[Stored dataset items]
####################

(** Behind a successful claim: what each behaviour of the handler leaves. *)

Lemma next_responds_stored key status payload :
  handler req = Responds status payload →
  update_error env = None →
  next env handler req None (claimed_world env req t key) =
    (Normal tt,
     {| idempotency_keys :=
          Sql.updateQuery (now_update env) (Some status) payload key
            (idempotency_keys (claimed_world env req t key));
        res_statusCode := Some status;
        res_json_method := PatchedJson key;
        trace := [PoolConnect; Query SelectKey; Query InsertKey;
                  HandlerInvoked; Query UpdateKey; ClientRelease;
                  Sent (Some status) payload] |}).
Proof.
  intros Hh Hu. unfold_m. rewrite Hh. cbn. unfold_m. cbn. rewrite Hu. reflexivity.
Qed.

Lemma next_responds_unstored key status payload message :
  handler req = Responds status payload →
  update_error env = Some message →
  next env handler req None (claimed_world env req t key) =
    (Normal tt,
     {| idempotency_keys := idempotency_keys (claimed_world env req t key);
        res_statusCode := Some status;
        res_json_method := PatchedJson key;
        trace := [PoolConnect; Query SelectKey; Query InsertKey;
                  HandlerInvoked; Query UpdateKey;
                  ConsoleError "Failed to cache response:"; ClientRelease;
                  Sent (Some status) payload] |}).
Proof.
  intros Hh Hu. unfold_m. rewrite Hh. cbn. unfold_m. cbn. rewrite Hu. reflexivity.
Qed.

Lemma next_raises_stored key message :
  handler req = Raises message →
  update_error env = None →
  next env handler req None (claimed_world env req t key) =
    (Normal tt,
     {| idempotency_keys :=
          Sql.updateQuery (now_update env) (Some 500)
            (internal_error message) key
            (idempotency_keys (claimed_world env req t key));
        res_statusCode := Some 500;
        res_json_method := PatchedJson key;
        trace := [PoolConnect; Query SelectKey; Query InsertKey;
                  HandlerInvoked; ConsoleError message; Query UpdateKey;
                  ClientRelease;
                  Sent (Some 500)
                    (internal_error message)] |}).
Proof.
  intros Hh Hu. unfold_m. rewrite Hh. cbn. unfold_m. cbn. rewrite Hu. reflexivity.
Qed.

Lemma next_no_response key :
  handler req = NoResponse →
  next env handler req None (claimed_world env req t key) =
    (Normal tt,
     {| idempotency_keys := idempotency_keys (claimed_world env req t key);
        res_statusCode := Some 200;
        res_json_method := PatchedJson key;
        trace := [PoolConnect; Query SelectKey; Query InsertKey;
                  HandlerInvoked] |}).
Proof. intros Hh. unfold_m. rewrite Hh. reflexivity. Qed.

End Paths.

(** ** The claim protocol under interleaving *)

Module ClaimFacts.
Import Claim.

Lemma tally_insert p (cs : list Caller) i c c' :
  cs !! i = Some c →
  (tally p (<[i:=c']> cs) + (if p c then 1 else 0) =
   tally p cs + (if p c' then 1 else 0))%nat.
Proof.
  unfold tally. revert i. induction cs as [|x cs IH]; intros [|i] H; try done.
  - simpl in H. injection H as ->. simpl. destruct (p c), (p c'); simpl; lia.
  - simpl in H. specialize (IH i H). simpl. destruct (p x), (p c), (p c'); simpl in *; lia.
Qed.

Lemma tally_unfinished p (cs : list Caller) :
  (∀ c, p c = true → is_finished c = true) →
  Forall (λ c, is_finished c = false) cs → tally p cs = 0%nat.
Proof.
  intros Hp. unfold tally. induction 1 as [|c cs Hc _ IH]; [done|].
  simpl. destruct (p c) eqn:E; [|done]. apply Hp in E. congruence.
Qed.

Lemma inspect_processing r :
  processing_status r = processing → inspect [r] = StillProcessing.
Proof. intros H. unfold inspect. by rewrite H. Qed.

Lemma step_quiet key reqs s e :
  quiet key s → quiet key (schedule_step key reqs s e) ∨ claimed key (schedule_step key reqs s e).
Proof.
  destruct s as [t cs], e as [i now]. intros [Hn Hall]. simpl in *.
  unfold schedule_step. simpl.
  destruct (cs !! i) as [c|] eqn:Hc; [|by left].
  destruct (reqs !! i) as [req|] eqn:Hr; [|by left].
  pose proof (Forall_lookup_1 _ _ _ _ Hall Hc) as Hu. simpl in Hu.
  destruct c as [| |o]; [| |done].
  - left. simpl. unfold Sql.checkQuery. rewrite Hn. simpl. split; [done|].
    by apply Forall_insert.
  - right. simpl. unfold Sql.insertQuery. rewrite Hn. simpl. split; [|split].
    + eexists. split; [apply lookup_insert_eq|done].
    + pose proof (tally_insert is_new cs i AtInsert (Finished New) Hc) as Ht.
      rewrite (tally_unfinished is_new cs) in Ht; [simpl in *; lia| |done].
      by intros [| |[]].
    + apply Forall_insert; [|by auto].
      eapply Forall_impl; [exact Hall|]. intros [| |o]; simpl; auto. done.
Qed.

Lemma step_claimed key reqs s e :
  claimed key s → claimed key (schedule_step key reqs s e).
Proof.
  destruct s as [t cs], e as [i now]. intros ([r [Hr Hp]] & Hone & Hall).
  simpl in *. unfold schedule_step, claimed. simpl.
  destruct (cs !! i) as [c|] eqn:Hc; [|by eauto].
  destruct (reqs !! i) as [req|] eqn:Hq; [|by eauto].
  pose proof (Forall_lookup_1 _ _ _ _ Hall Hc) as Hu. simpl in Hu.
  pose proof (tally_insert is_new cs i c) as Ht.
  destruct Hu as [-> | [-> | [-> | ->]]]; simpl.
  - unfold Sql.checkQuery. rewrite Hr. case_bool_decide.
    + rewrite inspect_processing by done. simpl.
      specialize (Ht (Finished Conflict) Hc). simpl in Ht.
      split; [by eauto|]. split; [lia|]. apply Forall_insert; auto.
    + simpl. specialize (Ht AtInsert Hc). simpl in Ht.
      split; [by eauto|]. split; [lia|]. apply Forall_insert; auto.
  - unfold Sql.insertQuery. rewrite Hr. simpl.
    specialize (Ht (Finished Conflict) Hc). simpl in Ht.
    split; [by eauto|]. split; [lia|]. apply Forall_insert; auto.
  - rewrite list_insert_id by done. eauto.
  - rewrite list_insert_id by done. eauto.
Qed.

####################

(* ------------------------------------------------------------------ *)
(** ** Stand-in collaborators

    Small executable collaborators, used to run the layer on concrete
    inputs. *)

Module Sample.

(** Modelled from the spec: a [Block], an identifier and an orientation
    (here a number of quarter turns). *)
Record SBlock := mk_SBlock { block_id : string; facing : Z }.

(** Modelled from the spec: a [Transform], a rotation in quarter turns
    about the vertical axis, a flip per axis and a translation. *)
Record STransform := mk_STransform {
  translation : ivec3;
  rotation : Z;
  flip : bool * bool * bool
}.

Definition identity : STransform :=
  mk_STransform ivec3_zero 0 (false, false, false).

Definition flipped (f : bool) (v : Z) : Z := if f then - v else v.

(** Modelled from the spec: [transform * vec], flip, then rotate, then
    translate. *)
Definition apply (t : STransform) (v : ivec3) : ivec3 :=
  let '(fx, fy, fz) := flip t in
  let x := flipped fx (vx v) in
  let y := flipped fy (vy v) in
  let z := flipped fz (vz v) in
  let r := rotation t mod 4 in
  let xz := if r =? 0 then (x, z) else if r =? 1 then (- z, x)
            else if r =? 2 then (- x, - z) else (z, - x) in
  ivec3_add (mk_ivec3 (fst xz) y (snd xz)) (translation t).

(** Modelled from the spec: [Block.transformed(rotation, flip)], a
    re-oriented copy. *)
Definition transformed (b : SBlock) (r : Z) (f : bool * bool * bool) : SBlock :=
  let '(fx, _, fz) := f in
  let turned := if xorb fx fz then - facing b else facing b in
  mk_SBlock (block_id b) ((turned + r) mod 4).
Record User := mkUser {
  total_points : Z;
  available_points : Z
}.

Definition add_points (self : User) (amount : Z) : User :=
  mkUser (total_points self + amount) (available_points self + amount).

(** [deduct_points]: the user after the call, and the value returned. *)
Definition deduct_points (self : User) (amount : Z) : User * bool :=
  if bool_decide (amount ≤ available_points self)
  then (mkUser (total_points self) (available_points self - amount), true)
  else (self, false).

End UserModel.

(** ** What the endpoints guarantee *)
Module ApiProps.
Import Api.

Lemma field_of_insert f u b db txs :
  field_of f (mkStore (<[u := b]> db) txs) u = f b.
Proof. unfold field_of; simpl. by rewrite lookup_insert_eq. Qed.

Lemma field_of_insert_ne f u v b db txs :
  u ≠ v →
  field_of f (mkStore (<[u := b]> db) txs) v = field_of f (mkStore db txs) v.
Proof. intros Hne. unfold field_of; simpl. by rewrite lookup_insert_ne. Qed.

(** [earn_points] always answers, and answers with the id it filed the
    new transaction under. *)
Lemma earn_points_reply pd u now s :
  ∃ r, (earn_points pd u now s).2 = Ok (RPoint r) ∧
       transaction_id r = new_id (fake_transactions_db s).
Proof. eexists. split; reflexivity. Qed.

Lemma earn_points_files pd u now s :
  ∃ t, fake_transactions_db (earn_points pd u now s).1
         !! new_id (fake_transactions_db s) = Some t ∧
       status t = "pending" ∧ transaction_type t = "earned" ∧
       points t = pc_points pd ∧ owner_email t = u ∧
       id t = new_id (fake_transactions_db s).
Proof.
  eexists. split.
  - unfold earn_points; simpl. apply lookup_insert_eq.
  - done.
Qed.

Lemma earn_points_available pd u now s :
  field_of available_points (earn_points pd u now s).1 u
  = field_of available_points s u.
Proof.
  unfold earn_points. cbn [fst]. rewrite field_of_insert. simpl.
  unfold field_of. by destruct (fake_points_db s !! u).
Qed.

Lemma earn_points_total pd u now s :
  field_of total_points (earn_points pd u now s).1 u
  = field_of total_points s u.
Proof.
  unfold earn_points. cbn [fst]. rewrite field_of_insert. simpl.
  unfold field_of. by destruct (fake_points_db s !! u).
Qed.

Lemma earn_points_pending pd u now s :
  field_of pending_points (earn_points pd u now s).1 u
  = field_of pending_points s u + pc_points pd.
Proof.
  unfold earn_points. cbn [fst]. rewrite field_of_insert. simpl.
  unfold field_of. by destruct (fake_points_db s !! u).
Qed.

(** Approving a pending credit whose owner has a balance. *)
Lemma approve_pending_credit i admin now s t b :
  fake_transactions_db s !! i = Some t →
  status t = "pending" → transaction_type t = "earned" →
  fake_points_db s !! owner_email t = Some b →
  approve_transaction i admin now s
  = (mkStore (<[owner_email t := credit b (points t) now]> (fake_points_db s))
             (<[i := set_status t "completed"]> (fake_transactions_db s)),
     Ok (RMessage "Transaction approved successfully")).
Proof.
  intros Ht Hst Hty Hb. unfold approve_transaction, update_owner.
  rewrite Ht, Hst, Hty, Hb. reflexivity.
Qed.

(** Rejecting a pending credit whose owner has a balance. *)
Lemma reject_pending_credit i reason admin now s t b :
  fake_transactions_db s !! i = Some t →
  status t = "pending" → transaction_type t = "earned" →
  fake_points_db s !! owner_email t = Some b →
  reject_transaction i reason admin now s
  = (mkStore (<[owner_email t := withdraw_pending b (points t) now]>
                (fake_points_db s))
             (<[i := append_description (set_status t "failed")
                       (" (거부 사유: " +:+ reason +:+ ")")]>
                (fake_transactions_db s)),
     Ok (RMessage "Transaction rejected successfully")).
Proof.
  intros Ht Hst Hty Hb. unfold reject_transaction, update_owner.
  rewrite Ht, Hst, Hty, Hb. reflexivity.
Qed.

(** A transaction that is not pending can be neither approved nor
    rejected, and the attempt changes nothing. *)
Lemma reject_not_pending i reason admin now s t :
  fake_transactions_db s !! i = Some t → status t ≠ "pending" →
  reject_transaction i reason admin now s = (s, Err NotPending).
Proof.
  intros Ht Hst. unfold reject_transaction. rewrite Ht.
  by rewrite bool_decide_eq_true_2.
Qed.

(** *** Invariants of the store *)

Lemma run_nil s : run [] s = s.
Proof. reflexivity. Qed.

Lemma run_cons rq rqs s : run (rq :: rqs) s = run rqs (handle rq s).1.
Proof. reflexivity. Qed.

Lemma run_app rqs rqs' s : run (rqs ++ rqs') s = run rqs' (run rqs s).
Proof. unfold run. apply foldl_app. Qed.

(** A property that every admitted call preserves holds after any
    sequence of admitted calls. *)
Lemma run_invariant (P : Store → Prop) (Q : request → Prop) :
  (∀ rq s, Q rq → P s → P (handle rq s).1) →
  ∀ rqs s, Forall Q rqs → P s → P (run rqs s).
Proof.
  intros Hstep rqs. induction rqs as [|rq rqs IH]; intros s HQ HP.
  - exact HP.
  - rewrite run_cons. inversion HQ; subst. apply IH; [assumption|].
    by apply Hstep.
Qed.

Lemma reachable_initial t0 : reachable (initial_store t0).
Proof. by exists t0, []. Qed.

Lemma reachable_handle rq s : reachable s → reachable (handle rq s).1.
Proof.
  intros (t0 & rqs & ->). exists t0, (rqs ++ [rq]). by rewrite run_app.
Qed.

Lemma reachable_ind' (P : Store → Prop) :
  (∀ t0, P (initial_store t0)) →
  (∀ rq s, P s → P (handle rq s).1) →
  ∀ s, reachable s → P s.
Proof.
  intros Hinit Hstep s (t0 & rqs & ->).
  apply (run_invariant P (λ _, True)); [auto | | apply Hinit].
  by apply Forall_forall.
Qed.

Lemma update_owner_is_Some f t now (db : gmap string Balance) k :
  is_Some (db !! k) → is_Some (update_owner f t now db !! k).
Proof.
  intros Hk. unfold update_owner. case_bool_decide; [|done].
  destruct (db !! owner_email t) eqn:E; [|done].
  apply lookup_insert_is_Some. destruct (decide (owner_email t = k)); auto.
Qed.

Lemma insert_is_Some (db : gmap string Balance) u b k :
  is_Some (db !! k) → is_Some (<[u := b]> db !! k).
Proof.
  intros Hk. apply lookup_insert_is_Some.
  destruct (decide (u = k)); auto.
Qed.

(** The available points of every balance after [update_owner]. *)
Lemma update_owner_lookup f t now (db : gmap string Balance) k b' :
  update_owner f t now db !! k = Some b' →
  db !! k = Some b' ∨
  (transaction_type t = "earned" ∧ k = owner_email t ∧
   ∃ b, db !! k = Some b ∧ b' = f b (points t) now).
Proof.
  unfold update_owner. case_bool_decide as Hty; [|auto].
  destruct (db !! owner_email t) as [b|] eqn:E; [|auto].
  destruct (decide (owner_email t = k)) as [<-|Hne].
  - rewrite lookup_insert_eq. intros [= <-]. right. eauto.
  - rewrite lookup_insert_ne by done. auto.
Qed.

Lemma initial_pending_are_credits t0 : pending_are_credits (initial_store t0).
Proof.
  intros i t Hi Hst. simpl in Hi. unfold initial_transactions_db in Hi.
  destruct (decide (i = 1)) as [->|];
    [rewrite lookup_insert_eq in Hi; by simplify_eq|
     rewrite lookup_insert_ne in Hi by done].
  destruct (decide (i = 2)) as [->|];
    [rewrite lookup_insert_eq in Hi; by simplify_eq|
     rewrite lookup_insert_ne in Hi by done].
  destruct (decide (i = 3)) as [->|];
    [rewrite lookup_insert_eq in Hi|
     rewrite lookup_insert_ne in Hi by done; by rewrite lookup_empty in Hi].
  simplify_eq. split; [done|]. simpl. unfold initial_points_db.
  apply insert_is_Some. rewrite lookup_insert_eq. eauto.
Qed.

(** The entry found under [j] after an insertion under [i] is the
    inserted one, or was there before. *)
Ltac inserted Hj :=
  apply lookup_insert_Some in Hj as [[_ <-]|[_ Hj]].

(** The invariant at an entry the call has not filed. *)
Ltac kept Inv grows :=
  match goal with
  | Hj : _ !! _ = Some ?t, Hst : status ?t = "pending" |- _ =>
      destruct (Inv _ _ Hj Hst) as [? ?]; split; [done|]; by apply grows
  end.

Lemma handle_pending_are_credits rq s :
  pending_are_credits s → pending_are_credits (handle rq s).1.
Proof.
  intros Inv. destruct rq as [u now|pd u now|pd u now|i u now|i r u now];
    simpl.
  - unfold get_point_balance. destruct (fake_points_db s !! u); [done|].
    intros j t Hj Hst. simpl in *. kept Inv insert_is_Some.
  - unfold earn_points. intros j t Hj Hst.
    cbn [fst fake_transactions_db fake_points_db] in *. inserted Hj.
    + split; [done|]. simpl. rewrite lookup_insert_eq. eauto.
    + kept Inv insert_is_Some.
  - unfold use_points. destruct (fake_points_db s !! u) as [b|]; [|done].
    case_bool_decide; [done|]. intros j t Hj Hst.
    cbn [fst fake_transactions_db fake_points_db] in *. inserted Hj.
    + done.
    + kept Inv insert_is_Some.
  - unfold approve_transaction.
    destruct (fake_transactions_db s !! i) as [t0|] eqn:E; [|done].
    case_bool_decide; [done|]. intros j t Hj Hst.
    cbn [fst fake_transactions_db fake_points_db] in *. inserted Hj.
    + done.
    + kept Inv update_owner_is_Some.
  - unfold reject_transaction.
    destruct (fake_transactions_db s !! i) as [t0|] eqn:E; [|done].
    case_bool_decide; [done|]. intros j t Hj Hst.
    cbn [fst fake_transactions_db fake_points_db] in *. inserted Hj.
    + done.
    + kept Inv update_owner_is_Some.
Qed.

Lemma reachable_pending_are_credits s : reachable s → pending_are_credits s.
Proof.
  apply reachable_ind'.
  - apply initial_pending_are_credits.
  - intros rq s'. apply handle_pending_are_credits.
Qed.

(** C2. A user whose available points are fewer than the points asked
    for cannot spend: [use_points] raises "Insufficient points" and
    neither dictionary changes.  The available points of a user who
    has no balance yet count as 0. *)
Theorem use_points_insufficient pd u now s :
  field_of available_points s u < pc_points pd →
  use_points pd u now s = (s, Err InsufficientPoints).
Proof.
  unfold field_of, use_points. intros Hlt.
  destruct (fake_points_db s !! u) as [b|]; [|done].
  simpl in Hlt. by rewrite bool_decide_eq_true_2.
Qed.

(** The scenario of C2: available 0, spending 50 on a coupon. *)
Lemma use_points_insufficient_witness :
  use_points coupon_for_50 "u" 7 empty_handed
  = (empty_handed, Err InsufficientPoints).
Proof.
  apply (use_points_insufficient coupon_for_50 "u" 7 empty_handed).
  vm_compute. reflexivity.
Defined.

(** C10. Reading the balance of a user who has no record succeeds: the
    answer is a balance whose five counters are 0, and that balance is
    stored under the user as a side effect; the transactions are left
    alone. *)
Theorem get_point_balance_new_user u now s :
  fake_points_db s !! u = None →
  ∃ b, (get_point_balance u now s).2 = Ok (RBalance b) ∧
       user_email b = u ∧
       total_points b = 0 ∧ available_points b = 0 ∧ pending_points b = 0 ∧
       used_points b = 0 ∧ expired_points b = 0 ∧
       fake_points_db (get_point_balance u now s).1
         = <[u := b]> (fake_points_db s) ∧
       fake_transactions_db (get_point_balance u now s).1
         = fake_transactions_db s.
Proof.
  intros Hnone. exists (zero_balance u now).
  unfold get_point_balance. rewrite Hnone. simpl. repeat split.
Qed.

####################

Print, from the entries above, the line with "simpl. rewrite lookup_insert_eq. eauto.", the line with "- unfold reject_transaction." and all lines between them, exactly and with nothing else.

    + split; [done|]. simpl. rewrite lookup_insert_eq. eauto.
    + kept Inv insert_is_Some.
  - unfold use_points. destruct (fake_points_db s !! u) as [b|]; [|done].
    case_bool_decide; [done|]. intros j t Hj Hst.
    cbn [fst fake_transactions_db fake_points_db] in *. inserted Hj.
    + done.
    + kept Inv insert_is_Some.
  - unfold approve_transaction.
    destruct (fake_transactions_db s !! i) as [t0|] eqn:E; [|done].
    case_bool_decide; [done|]. intros j t Hj Hst.
    cbn [fst fake_transactions_db fake_points_db] in *. inserted Hj.
    + done.
    + kept Inv update_owner_is_Some.
  - unfold reject_transaction.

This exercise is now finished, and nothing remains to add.